Stored items
※ ※ ※

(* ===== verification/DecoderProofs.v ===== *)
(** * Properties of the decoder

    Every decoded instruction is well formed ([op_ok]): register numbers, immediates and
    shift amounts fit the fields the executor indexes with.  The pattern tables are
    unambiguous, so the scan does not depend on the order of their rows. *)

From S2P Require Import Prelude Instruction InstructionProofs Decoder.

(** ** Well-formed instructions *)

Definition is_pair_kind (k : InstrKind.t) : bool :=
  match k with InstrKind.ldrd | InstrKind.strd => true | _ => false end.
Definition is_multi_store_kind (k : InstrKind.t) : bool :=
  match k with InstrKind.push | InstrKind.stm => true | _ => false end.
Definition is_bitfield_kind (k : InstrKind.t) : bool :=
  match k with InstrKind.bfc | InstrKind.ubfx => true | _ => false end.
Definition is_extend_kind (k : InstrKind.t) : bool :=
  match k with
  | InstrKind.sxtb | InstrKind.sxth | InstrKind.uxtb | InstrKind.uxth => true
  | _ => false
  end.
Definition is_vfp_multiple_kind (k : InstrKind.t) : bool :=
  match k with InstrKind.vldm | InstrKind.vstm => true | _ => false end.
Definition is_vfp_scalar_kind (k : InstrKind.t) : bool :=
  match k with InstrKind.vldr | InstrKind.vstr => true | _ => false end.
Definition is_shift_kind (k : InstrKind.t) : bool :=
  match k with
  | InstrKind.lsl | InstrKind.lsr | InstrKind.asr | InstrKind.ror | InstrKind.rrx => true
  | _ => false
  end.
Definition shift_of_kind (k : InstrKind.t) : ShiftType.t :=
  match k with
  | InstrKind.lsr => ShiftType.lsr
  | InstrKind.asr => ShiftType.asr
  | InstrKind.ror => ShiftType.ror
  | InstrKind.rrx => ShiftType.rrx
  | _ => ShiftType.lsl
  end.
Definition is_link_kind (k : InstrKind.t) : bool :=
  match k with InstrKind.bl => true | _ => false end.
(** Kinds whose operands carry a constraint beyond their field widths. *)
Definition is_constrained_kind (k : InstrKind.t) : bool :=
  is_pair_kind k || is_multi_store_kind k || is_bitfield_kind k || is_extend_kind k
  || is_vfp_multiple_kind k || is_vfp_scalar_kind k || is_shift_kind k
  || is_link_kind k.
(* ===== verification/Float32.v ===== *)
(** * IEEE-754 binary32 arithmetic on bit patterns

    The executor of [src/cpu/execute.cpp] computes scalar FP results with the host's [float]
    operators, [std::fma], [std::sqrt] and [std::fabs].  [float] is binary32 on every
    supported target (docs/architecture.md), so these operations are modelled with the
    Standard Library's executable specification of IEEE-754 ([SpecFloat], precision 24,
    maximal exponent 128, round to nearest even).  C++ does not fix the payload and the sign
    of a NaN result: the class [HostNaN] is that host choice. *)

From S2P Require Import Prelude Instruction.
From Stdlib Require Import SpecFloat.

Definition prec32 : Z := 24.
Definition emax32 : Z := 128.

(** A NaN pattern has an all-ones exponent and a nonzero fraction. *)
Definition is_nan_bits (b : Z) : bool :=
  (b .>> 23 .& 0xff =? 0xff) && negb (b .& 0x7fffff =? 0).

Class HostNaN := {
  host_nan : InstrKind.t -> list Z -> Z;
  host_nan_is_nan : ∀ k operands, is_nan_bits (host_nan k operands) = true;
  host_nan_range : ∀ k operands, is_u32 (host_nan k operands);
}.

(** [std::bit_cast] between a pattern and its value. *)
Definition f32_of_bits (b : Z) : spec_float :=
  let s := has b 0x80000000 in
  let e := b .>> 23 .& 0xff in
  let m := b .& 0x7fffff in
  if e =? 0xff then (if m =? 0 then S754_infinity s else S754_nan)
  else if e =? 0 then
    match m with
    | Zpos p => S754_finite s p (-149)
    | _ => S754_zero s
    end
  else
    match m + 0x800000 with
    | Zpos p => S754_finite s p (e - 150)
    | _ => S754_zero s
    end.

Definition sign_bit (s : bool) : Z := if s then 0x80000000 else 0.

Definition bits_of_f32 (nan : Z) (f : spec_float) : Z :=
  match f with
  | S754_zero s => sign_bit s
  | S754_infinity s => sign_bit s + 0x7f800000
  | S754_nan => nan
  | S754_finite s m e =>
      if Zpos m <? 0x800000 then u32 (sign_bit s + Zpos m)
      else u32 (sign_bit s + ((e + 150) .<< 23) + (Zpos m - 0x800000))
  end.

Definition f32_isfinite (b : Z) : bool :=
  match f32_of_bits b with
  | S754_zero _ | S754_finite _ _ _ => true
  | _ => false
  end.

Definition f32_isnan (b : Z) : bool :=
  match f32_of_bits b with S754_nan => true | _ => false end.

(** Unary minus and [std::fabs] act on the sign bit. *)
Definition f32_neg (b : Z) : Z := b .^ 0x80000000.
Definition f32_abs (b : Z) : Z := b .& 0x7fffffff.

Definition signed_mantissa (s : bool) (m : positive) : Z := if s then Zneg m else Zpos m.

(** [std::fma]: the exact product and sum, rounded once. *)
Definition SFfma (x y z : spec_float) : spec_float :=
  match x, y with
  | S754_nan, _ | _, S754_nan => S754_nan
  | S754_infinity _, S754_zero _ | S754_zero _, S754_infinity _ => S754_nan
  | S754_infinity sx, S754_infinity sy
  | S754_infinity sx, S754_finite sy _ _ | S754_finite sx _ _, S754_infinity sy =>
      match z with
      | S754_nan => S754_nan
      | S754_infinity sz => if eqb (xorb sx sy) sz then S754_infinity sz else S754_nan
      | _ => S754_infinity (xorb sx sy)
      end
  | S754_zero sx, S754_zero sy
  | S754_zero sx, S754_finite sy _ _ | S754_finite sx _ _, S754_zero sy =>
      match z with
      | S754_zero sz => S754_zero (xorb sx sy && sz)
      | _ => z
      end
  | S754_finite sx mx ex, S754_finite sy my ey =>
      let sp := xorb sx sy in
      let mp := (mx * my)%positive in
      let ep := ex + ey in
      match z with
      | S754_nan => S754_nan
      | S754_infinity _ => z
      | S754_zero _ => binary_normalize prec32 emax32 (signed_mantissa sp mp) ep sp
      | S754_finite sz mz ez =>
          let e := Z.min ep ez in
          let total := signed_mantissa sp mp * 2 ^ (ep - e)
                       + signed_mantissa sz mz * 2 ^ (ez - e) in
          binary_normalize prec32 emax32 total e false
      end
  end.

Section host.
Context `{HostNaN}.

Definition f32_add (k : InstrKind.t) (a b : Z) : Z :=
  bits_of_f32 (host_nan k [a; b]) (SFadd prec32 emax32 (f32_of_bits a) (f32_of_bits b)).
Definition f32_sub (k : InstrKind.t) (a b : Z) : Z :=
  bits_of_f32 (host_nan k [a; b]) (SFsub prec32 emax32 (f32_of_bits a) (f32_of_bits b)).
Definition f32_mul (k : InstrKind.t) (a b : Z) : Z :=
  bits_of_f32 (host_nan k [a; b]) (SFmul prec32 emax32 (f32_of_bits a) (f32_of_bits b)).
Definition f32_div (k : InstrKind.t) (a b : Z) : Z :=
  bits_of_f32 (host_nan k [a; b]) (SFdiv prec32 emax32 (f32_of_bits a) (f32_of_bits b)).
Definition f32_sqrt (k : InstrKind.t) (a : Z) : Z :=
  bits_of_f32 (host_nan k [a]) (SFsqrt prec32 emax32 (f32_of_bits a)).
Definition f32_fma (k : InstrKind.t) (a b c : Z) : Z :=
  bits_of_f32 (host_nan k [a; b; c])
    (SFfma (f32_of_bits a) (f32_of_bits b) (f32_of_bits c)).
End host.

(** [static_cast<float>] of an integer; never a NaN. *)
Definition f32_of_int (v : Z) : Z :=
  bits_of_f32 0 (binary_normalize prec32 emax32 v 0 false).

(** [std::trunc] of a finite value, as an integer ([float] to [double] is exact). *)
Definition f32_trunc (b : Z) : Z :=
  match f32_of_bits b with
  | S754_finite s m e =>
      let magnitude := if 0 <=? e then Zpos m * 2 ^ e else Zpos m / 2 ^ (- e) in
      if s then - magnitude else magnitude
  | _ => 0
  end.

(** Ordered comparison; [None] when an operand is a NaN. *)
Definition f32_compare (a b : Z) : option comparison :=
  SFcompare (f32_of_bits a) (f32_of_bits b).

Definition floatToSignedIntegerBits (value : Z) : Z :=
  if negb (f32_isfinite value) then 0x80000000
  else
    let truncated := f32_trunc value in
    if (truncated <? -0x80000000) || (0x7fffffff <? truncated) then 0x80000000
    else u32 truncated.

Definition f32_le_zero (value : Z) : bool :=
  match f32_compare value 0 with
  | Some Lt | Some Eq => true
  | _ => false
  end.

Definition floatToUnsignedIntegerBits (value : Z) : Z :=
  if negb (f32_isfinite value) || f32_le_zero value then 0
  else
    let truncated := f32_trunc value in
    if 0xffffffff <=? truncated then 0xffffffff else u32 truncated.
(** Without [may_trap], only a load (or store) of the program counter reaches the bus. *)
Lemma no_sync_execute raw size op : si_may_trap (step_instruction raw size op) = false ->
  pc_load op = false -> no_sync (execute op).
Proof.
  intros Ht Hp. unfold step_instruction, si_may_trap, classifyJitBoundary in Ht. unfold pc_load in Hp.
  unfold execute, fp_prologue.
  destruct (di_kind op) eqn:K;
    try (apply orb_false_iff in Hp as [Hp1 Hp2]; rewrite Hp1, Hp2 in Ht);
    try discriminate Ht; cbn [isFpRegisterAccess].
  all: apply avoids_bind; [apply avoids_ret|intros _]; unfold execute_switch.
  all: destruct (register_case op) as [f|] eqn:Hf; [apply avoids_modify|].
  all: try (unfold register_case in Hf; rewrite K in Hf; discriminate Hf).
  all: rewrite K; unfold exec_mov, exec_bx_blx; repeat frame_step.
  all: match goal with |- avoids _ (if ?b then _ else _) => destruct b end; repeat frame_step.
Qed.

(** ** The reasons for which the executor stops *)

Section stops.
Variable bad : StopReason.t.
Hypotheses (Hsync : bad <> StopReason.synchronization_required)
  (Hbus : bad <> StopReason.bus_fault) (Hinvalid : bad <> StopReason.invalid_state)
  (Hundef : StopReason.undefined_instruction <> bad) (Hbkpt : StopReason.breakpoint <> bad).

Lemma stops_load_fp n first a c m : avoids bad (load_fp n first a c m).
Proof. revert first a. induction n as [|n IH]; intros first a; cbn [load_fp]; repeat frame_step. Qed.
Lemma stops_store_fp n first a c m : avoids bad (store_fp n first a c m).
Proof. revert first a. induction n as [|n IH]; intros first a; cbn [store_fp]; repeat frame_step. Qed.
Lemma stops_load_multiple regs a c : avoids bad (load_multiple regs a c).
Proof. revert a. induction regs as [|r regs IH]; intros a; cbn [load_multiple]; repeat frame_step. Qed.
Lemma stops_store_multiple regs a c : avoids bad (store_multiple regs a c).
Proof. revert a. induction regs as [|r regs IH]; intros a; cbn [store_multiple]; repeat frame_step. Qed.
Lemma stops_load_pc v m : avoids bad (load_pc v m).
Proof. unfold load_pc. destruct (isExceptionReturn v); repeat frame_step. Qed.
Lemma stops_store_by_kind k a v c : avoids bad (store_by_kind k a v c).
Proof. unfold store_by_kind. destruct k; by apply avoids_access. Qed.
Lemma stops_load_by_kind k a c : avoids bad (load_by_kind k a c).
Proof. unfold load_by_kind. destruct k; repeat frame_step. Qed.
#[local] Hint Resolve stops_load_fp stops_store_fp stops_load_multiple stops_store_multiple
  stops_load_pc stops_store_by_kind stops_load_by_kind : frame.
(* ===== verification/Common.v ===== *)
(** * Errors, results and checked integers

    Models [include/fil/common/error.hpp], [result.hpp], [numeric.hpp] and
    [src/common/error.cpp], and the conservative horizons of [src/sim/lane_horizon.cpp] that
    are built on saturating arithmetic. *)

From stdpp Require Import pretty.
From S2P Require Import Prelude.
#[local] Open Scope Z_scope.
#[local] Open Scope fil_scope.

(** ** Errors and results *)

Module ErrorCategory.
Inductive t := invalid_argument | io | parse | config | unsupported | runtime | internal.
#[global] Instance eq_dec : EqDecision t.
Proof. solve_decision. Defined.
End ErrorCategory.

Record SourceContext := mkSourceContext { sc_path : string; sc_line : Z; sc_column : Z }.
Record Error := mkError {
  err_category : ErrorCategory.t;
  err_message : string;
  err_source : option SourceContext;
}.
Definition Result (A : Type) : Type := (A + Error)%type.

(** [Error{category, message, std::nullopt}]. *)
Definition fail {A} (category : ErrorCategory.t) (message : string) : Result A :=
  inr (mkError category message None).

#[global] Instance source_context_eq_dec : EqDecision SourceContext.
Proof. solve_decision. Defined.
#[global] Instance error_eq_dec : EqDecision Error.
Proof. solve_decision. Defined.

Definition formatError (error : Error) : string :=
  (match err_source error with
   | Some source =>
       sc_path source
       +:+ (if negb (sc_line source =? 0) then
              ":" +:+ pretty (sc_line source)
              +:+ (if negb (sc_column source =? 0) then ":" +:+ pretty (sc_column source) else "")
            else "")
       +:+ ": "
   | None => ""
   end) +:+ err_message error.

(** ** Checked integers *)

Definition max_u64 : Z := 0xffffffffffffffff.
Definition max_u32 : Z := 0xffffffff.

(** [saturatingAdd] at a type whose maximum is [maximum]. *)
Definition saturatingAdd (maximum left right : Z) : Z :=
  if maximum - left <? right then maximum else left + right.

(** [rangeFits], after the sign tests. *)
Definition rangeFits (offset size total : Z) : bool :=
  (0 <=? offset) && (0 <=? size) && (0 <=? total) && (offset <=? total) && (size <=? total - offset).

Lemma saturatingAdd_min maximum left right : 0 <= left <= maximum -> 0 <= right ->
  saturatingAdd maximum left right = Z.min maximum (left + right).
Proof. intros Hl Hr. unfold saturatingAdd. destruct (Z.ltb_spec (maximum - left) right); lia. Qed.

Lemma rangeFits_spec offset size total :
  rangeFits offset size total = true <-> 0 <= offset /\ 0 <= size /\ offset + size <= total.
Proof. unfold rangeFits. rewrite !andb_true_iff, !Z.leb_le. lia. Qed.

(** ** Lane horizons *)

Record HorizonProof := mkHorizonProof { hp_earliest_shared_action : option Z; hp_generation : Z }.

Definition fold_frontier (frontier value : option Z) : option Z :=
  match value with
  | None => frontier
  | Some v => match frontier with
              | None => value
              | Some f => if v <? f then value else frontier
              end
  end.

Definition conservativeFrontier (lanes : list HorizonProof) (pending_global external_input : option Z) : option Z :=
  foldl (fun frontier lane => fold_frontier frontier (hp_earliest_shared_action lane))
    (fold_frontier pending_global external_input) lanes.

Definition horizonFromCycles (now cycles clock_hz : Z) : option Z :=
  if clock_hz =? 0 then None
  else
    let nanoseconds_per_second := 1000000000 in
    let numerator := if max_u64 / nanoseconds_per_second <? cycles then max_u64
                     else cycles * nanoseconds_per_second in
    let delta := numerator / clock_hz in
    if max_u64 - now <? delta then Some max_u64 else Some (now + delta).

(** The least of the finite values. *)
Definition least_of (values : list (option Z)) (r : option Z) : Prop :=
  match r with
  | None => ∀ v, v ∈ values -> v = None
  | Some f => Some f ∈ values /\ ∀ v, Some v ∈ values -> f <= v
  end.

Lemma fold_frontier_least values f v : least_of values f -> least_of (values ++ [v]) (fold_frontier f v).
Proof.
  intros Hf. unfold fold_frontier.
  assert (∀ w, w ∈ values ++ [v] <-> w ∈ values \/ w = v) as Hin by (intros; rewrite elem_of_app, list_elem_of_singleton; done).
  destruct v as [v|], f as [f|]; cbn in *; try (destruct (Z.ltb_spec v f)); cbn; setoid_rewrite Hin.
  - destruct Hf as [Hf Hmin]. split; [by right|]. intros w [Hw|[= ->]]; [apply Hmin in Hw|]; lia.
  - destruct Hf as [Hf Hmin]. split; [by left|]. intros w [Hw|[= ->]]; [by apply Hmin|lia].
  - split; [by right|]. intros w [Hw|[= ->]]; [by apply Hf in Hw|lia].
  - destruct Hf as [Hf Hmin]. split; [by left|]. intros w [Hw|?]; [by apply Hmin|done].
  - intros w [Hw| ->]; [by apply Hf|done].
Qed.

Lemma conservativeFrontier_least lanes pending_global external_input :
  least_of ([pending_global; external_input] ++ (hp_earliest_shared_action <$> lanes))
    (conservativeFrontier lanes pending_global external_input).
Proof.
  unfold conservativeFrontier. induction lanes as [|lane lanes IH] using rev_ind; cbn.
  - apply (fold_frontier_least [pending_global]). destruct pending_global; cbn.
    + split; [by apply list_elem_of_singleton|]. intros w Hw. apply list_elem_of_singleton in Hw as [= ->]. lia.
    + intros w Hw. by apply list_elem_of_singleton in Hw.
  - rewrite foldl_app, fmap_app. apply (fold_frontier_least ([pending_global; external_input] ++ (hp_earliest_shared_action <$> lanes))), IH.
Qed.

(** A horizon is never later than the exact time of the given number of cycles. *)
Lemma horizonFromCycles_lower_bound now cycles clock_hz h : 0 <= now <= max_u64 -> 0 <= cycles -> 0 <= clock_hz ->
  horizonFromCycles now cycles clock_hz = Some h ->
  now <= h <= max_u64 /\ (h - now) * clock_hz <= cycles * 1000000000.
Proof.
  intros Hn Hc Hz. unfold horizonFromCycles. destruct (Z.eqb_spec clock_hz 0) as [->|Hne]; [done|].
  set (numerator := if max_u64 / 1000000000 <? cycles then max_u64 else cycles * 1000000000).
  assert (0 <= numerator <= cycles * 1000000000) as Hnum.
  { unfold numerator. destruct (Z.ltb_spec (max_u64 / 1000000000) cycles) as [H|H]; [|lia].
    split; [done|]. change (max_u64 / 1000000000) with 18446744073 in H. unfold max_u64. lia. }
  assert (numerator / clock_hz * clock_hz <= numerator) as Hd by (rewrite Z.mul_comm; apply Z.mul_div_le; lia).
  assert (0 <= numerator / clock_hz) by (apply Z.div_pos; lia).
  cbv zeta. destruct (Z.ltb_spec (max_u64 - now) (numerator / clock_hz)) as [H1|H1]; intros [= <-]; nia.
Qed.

※ ※ ※

Copy, from the data above, every line where the word "magnitude" appears.

      let magnitude := if 0 <=? e then Zpos m * 2 ^ e else Zpos m / 2 ^ (- e) in
      if s then - magnitude else magnitude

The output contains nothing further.